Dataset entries
[Start of section]

(* ===== verification/Stream.v ===== *)
(** * The event stream

    [inbox_stream.go] and the stream half of [next]: events are decrypted and verified, handed
    to protocol control, taken into the durable inbox and announced, one at a time and in
    order; a failure stops the stream at that event, and the next connection asks the server
    for everything past the saved cursor. The reading of a connection is given by its lines:
    what the scanner delivers before it ends. *)
From S2P Require Import Prelude GoStrings Json Types InboxState Inbox InboxControl Dispatch.

(** One line of an SSE body: not an event, or the decoding of its data. *)
Inductive sse_line :=
| Other
| Data (e : result inboxEvent).

Definition errEventStreamStalled : string := "event stream stalled; using bounded JSON delivery".
Definition EOF : string := "EOF".

(** The seconds of [eventStreamIdleTimeout]. *)
Definition eventStreamIdleTimeout : Z := 35.

Section Stream.
Context `{!CryptoRoutes}.

(** [decryptInboxEvent] decides whether an event is genuine and yields its plaintext; an
    error leaves the event for a later connection. [control] is the process's protocol work
    and [notify] the announcement, [None] when the caller passes nil. A run has an outcome
    [io seq] for the save of the event with the number [seq]: an event is saved at most once in a
    run, since a save that succeeds moves the cursor to it and one that fails ends the run. *)
Context (decryptInboxEvent : Config -> inboxEvent -> result (bool * inboxEvent)).
Context (control notify : option (inboxEvent -> option string)).

Definition call_hook (hook : option (inboxEvent -> option string)) (e : inboxEvent) : option string :=
  match hook with Some f => f e | None => None end.

(** [acceptStreamEvent]. *)
Definition acceptStreamEvent (io : option string) (i : inbox) (event : inboxEvent)
    : option string * inbox :=
  if ev_Seq event <=? st_After (ib_state i) then (None, i) else
  match decryptInboxEvent (ib_c i) event with
  | Err e => (Some e, i)
  | Ok (false, event) => let '(_, err, i) := ingest io i event false in (err, i)
  | Ok (true, event) =>
      match call_hook control event with
      | Some e => (Some e, i)
      | None =>
          let event := set_Mentioned (mentions (ib_agent i) event) event in
          let '(accepted, err, i) := ingest io i event true in
          match err with
          | Some e => (Some e, i)
          | None => if accepted then (call_hook notify event, i) else (None, i)
          end
      end
  end.

(** The loop of [consumeBatch] over the decoded events. *)
Fixpoint accept_events (io : Z -> option string) (i : inbox) (events : list inboxEvent)
    : option string * inbox :=
  match events with
  | [] => (None, i)
  | event :: rest =>
      let '(err, i) := acceptStreamEvent (io (ev_Seq event)) i event in
      match err with Some e => (Some e, i) | None => accept_events io i rest end
  end.

(** [consumeBatch]: [answer] is the HTTP exchange, down to the decoded array. *)
Definition consumeBatch (io : Z -> option string) (i : inbox) (answer : result (list inboxEvent))
    : option string * inbox :=
  let i := set_stream true "json_wait" i in
  let finish i := set_stream false (ib_streamTransport i) i in
  match answer with
  | Err e => (Some e, finish i)
  | Ok events =>
      let '(err, i) := accept_events io (set_streamError "" i) events in (err, finish i)
  end.

(** The scanner loop of [consumeSSE]. *)
Fixpoint accept_lines (io : Z -> option string) (i : inbox) (lines : list sse_line) : option string * inbox :=
  match lines with
  | [] => (None, i)
  | Other :: rest => accept_lines io i rest
  | Data (Err e) :: _ => (Some e, i)
  | Data (Ok event) :: rest =>
      let '(err, i) := acceptStreamEvent (io (ev_Seq event)) i event in
      match err with Some e => (Some e, i) | None => accept_lines io i rest end
  end.

(** The replay of saved work at the start of a connection. *)
Fixpoint replay (s : inboxState) (l : list inboxRequest) : option string :=
  match l with
  | [] => None
  | r :: rest =>
      if eligible s r then
        match call_hook notify (req_Event r) with Some e => Some e | None => replay s rest end
      else replay s rest
  end.

(** [consumeSSE]: [connect] is the outcome of the request up to a 200 answer, [stalled] whether
    the idle timer ended the body, [scan_error] the scanner's error. *)
Definition consumeSSE (io : Z -> option string) (i : inbox) (connect : result (list sse_line))
    (stalled : bool) (scan_error : option string) : option string * inbox :=
  let saved := copy (ib_state i) in
  match replay saved (st_Requests saved) with
  | Some e => (Some e, i)
  | None =>
      match connect with
      | Err e => (Some (if stalled then errEventStreamStalled else e), i)
      | Ok lines =>
          let i := set_streamError "" (set_stream true "sse" i) in
          let '(err, i) := accept_lines io i lines in
          let i := set_stream false (ib_streamTransport i) i in
          match err with
          | Some e => (Some e, i)
          | None =>
              if stalled then (Some errEventStreamStalled, i)
              else match scan_error with Some e => (Some e, i) | None => (Some EOF, i) end
          end
      end
  end.

(** The stream part of [next]: the first accepted event ends it. *)
Fixpoint next_lines (io : Z -> option string) (i : inbox) (lines : list sse_line) (scan_error : option string)
    : result (option inboxEvent) * inbox :=
  match lines with
  | [] => (Err (match scan_error with Some e => e | None => EOF end), i)
  | Other :: rest => next_lines io i rest scan_error
  | Data (Err e) :: _ => (Err e, i)
  | Data (Ok event) :: rest =>
      match decryptInboxEvent (ib_c i) event with
      | Err e => (Err e, i)
      | Ok (valid, event) =>
          let event := set_Mentioned (mentions (ib_agent i) event) event in
          let '(accepted, err, i) := ingest (io (ev_Seq event)) i event valid in
          match err with
          | Some e => (Err e, i)
          | None => if accepted then (Ok (Some event), i) else next_lines io i rest scan_error
          end
      end
  end.

(** [next]: [connect] is the HTTP exchange of its network part. *)
Definition next (post : SendInput -> result json) (meanwhile : inbox -> inbox)
    (io1 io2 : option string) (io3 : Z -> option string) (i : inbox) (connect : result (list sse_line))
    (scan_error : option string) : result (option inboxEvent) * inbox :=
  let '(v, i) := next_begin post meanwhile io1 io2 i in
  match v with
  | Some v => (v, i)
  | None =>
      match connect with
      | Err e => (Err e, i)
      | Ok lines => next_lines io3 i lines scan_error
      end
  end.

(** ** Reconnection ([streamWithIdleTimeout]) *)
Record stream_mode := mkMode { sm_delay : Z; sm_batch : bool }.
Definition stream_start : stream_mode := mkMode 1 false.

(** After one connection with error [err]: the next mode, and the delay to sleep, if any. *)
Definition stream_next (m : stream_mode) (err : option string) : stream_mode * option Z :=
  match err with
  | None => (mkMode 1 (sm_batch m), None)
  | Some e =>
      if bool_decide (e = errEventStreamStalled) then (mkMode (sm_delay m) true, None)
      else
        let delay := if sm_delay m <? 30
                     then (if 30 <? sm_delay m * 2 then 30 else sm_delay m * 2)
                     else sm_delay m in
        (mkMode delay (sm_batch m), Some (sm_delay m))
  end.

(** What one connection meets: the SSE body or the batch, as the mode asks. *)
Record connection := mkConnection {
  cn_sse : result (list sse_line); cn_stalled : bool; cn_scan : option string;
  cn_batch : result (list inboxEvent); cn_io : Z -> option string }.

(** One turn of the loop: the connection, then the recorded error and the new mode. *)
Definition stream_turn (m : stream_mode) (c : connection) (i : inbox) : stream_mode * option Z * inbox :=
  let '(err, i) := if sm_batch m then consumeBatch (cn_io c) i (cn_batch c)
                   else consumeSSE (cn_io c) i (cn_sse c) (cn_stalled c) (cn_scan c) in
  let '(m', sleep) := stream_next m err in
  (m', sleep, match sleep, err with Some _, Some e => set_streamError e i | _, _ => i end).
End Stream.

[End of section]

## [Work task]
When you reach the line containing "match events with" in the data above, start copying exactly, and stop after the line containing "match l with".

## [Exercise solution]
  match events with
  | [] => (None, i)
  | event :: rest =>
      let '(err, i) := acceptStreamEvent (io (ev_Seq event)) i event in
      match err with Some e => (Some e, i) | None => accept_events io i rest end
  end.

(** [consumeBatch]: [answer] is the HTTP exchange, down to the decoded array. *)
Definition consumeBatch (io : Z -> option string) (i : inbox) (answer : result (list inboxEvent))
    : option string * inbox :=
  let i := set_stream true "json_wait" i in
  let finish i := set_stream false (ib_streamTransport i) i in
  match answer with
  | Err e => (Some e, finish i)
  | Ok events =>
      let '(err, i) := accept_events io (set_streamError "" i) events in (err, finish i)
  end.

(** The scanner loop of [consumeSSE]. *)
Fixpoint accept_lines (io : Z -> option string) (i : inbox) (lines : list sse_line) : option string * inbox :=
  match lines with
  | [] => (None, i)
  | Other :: rest => accept_lines io i rest
  | Data (Err e) :: _ => (Some e, i)
  | Data (Ok event) :: rest =>
      let '(err, i) := acceptStreamEvent (io (ev_Seq event)) i event in
      match err with Some e => (Some e, i) | None => accept_lines io i rest end
  end.

(** The replay of saved work at the start of a connection. *)
Fixpoint replay (s : inboxState) (l : list inboxRequest) : option string :=
  match l with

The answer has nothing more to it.